Atria to examine Russian division following poor performance

By Aidan Fortune contact

- Last updated on GMT

Atria is to assess its Russian division as part of its 2019 strategy
Atria is to assess its Russian division as part of its 2019 strategy
Finnish processor Atria is to scrutinise its Russian business with a view to changing its structure following a drop in net sales in the region.

In its 2018 financial statement, Atria reported that net sales in its Russian division were down from €85.7m in 2018 to €75.1m. This decrease was attributed to the weakening of the rouble and decreased sales in retail, as well as the rising prices of meat raw materials.

As part of its strategy for 2019, the business said it would be focusing on the rapid improvement of business operations in Russia, which meant increasing sales and margins as well as turning the profit trend into a “positive one”.

Divestment

As part of this strategy project, Atria is also exploring possibilities of divesting Atria Russia’s business operations. It is also evaluating the possibility of reorganising the global legal structure related to its Sibylla fast food business.

“In the future, we will increasingly focus on our core business and the healthy growth of our businesses,”​ said Juha Gröhn, CEO of Atria.

Russia was the only Atria division to see a drop in sales in 2018. Sweden’s net sales were down from €307.2m in 2017 to €287.9m, which the business stated was down to the weak Swedish krona, the divestment of the Nordic Fast Food business operations in December 2017, increased raw material costs, the poor profitability of poultry operations, and employee arrangements at the beginning of the year.

Its Denmark and Estonia division saw a more modest dip in sales from €98.9m in 2017 to €97.4m, which was down to price competition. The group saw increased sales in the Estonian market.

The group was boosted by the performance of its Finnish division, growing from €986.4m to €1,019.2m year-on-year. This growth was attributed to rising sales in retail and to food service customers.

On the business’ overall performance, Gröhn said: “Finland's and Denmark & Estonia's results were as expected.
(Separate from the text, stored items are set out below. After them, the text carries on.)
Lemma txt_writes_lines segments :
  Forall (fun seg => has_LF (strip (text seg)) = false) segments ->
  lines (concat (txt_writes segments)) = map (fun seg => strip (text seg)) segments.
Proof.
  unfold lines. induction 1 as [|seg rest Hseg _ IH]; [reflexivity|].
  simpl txt_writes. simpl concat. rewrite <- app_assoc. simpl app.
  rewrite (lines_from_line _ _ _ Hseg). simpl. rewrite IH. reflexivity.
Qed.

(** C7, as amended. When no stripped text holds a line feed, the file
    written by [write_txt] has exactly one line for each segment, and the
    [i]-th line is the [i]-th segment's text with the surrounding white
    space stripped. *)
Theorem write_txt_lines (segments : list Segment) (out_path : pystr) (σ : fs) :
  Forall (fun seg => has_LF (strip (text seg)) = false) segments ->
  exists content,
    files (fst (write_txt segments out_path σ)) !! out_path = Some content
    /\ lines content = map (fun seg => strip (text seg)) segments
    /\ length (lines content) = length segments.
Proof.
  intros Hsegs. exists (concat (txt_writes segments)).
  rewrite write_txt_file, decide_True by reflexivity.
  rewrite (txt_writes_lines _ Hsegs), length_map. auto.
Qed.

Lemma write_txt_lines_witness :
  exists content,
    files (fst (write_txt [ {| start := of_Z 0; end_ := of_Z 2; text := lit " Hello " |};
                            {| start := of_Z 2; end_ := of_Z 3; text := lit "world" |} ]
                 (lit "out/a.txt") {| files := ∅; dirs := ∅ |})) !! lit "out/a.txt"
    = Some content
    /\ lines content
       = map (fun seg => strip (text seg))
           [ {| start := of_Z 0; end_ := of_Z 2; text := lit " Hello " |};
             {| start := of_Z 2; end_ := of_Z 3; text := lit "world" |} ]
    /\ length (lines content) = 2%nat.
Proof.
  apply (write_txt_lines
           [ {| start := of_Z 0; end_ := of_Z 2; text := lit " Hello " |};
             {| start := of_Z 2; end_ := of_Z 3; text := lit "world" |} ]).
  repeat constructor.
Defined.

(** C7, as stated, fails: one segment whose text holds a line feed
    gives a file of two lines. *)
Lemma write_txt_two_lines :
  files (fst (write_txt [ {| start := of_Z 0; end_ := of_Z 2;
                             text := lit "a" ++ [LF] ++ lit "b" |} ]
               (lit "a.txt") {| files := ∅; dirs := ∅ |})) !! lit "a.txt"
  = Some (lit "a" ++ [LF] ++ lit "b" ++ [LF])
  /\ lines (lit "a" ++ [LF] ++ lit "b" ++ [LF]) = [lit "a"; lit "b"]
  /\ length (lines (lit "a" ++ [LF] ++ lit "b" ++ [LF])) = 2%nat
  /\ length [ {| start := of_Z 0; end_ := of_Z 2;
                 text := lit "a" ++ [LF] ++ lit "b" |} ] = 1%nat.
Proof.
  split; [|repeat split].
  rewrite write_txt_file, decide_True by reflexivity. reflexivity.
Qed.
The results of Sweden and Russia did not meet set targets. The increased costs of animal feed caused by the dry summer were transferred to meat raw material costs. The increase in costs has been the strongest in Russia, where the raw material costs increased, especially towards the end of the year, by more than 30% compared with the same period in the previous year.”

Environment

Over the year, Atria made several sustainability shifts to its business. At the beginning of October 2018, all of Atria Finland's beef and pork minced meats will be packed in new low-plastic minced meat packages. On an annual level, this transition will decrease the amount of plastic waste by a total of 250,000kg, while the carbon footprint of the new package is 30% smaller than that of the traditional container package.
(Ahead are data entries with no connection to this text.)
Lemma embeds_join (sep : string) (l : list string) (text : string) :
  text ∈ l → embeds text (join sep l).
Proof.
  intros Hin. induction Hin as [text l|text z l Hin IH].
  - destruct (join_cons_tail sep text l) as [tail ->]. apply embeds_l, embeds_refl.
  - destruct l as [|y l]; [by apply elem_of_nil in Hin|].
    change (join sep (z :: y :: l)) with (z +:+ sep +:+ join sep (y :: l)).
    by apply embeds_r, embeds_r.
Qed.

(** The body of a block of the preview stands in the block. *)
Lemma embeds_block (text before heading body after : string) :
  embeds text body → embeds text (before +:+ (heading +:+ body) +:+ after).
Proof. intros H. by apply embeds_r, embeds_l, embeds_r. Qed.

(** X20.  The preview shows the texts of the document as they are, with
    nothing escaped.  [render_preview] passes six pieces of markup to
    [st.markdown] and nothing else; the name, e-mail address, telephone
    number and LinkedIn address stand verbatim in the first, the summary in
    the second, each skill in the third, the fields of each project in the
    fourth, the fields of each experience entry and each of its lines that
    is not blank, trimmed, as a list item in the fifth, and the fields of each
    education entry in the sixth. *)
Theorem preview_embeds_text_verbatim (w : World) :
  let d := the_data w in
  let blocks := preview_markup d (theme (session w)) in
  let shown (n : nat) (text : string) :=
    ∃ block, blocks !! n = Some block ∧ contains text block = true in
  render_preview w = mkWorld (session w) (trace w ++ map EvMarkdown blocks) ∧
  length blocks = 6 ∧
  (shown 0 (name (personal d)) ∧ shown 0 (email (personal d)) ∧
   shown 0 (phone (personal d)) ∧ shown 0 (linkedin (personal d))) ∧
  shown 1 (summary d) ∧
  (∀ skill, skill ∈ skills d → shown 2 skill) ∧
  (∀ proj, proj ∈ portfolio d →
     shown 3 (proj_name proj) ∧ shown 3 (link proj) ∧ shown 3 (description proj)) ∧
  (∀ exp, exp ∈ experience d →
     shown 4 (title exp) ∧ shown 4 (company exp) ∧ shown 4 (exp_dates exp) ∧
     ∀ bullet, bullet ∈ split LF (bullets exp) → strip bullet ≠ "" →
       shown 4 (cat ["<li>"; strip bullet; "</li>"])) ∧
  (∀ edu, edu ∈ education d →
     shown 5 (degree edu) ∧ shown 5 (institution edu) ∧ shown 5 (edu_dates edu)).
Proof.
  cbv zeta. split; [apply render_preview_unfold|].
  rewrite preview_markup_blocks. cbv zeta.
  set (pal := palette_of (theme (session w))). set (d := the_data w).
  split; [reflexivity|].
  split; [|split; [|split; [|split; [|split]]]].
  - repeat split; (eexists; split; [reflexivity|]; apply embeds_contains;
                   unfold header_html).
    + apply (embeds_cat _ _ (name (personal d))); [find_piece|apply embeds_refl].
    + apply (embeds_cat _ _ (email (personal d))); [find_piece|apply embeds_refl].
    + apply (embeds_cat _ _ (phone (personal d))); [find_piece|apply embeds_refl].
    + apply (embeds_cat _ _ (linkedin (personal d))); [find_piece|apply embeds_refl].
  - eexists. split; [reflexivity|]. apply embeds_contains, embeds_block.
    apply (embeds_cat _ _ (summary d)); [find_piece|apply embeds_refl].
  - intros skill Hin. eexists. split; [reflexivity|].
    apply embeds_contains, embeds_block.
    apply (embeds_cat _ _ (join ", " (skills d))); [find_piece|by apply embeds_join].
  - intros proj Hin.
    repeat split;
      (eexists; split; [reflexivity|]; apply embeds_contains, embeds_block;
       apply (embeds_cat_map (project_block pal) _ proj); [done|]).
    + apply (embeds_cat _ _ (proj_name proj)); [find_piece|apply embeds_refl].
    + apply (embeds_cat _ _ (link proj)); [find_piece|apply embeds_refl].
    + apply (embeds_cat _ _ (description proj)); [find_piece|apply embeds_refl].
  - intros exp Hin.
    assert (∀ text, embeds text (experience_block pal exp (bullet_items exp)) →
                    ∃ block,
                      [header_html pal d;
                       section_open pal +:+ (summary_heading pal +:+ summary_paragraph pal d)
                       +:+ section_close;
                       section_open pal +:+ (skills_heading pal +:+ skills_paragraph pal d)
                       +:+ section_close;
                       section_open pal
                       +:+ (projects_heading pal
                            +:+ cat (map (project_block pal) (portfolio d)))
                       +:+ section_close;
                       section_open pal
                       +:+ (experience_heading pal
                            +:+ cat (map (λ exp, experience_block pal exp (bullet_items exp))
                                         (experience d)))
                       +:+ section_close;
                       section_open pal
                       +:+ (education_heading pal
                            +:+ cat (map (education_block pal) (education d)))
                       +:+ section_close] !! 4 = Some block
                      ∧ contains text block = true) as Hshown.
    { intros text Hemb. eexists. split; [reflexivity|].
      apply embeds_contains, embeds_block.
      by apply (embeds_cat_map (λ exp, experience_block pal exp (bullet_items exp)) _ exp). }
    split; [|split; [|split]].
    + apply Hshown. apply (embeds_cat _ _ (title exp)); [find_piece|apply embeds_refl].
    + apply Hshown. apply (embeds_cat _ _ (company exp)); [find_piece|apply embeds_refl].
    + apply Hshown. apply (embeds_cat _ _ (exp_dates exp)); [find_piece|apply embeds_refl].
    + intros bullet Hbullet Hshows. apply Hshown.
      apply (embeds_cat _ _ (bullet_items exp)); [find_piece|].
      apply (embeds_cat_map bullet_item _ bullet); [|apply embeds_refl].
      apply list_elem_of_filter. split; [by apply truthy_true|done].
  - intros edu Hin.
    repeat split;
      (eexists; split; [reflexivity|]; apply embeds_contains, embeds_block;
       apply (embeds_cat_map (education_block pal) _ edu); [done|]).
    + apply (embeds_cat _ _ (degree edu)); [find_piece|apply embeds_refl].
    + apply (embeds_cat _ _ (institution edu)); [find_piece|apply embeds_refl].
    + apply (embeds_cat _ _ (edu_dates edu)); [find_piece|apply embeds_refl].
Qed.

Lemma preview_embeds_text_verbatim_witness :
  ∃ block,
    preview_markup markup_document "light" !! 4 = Some block ∧
    contains "<li>Successfully completed AI and Cloud internship project.</li>" block = true.
Proof.
  destruct (preview_embeds_text_verbatim (put_data markup_document world0))
    as (_ & _ & _ & _ & _ & _ & Hexperience & _).
  destruct (Hexperience (mkExperience (Q2Qc 1) "AI and Cloud Intern" "Edunet/IBM SkillsBuild"
                           "June 2024 - Present"
                           (bullets (hd blank_experience (experience initial_data)))))
    as (_ & _ & _ & Hbullets); [left|].
  apply (Hbullets "Successfully completed AI and Cloud internship project.");
    [left|discriminate].
Defined.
In Sweden, the Lönneberga cold cuts range now come in an eco-friendly, partly biomaterial-based packaging while a solar panel park in Nurmo was completed in September and the electricity produced by it replaces approximately 5% of the electricity required by the plant on an annual level.

The business is also involved in the CARBO research project, which aims to decrease the environmental impacts of the Finnish dairy and meat chain through data, new innovations and pilot farms.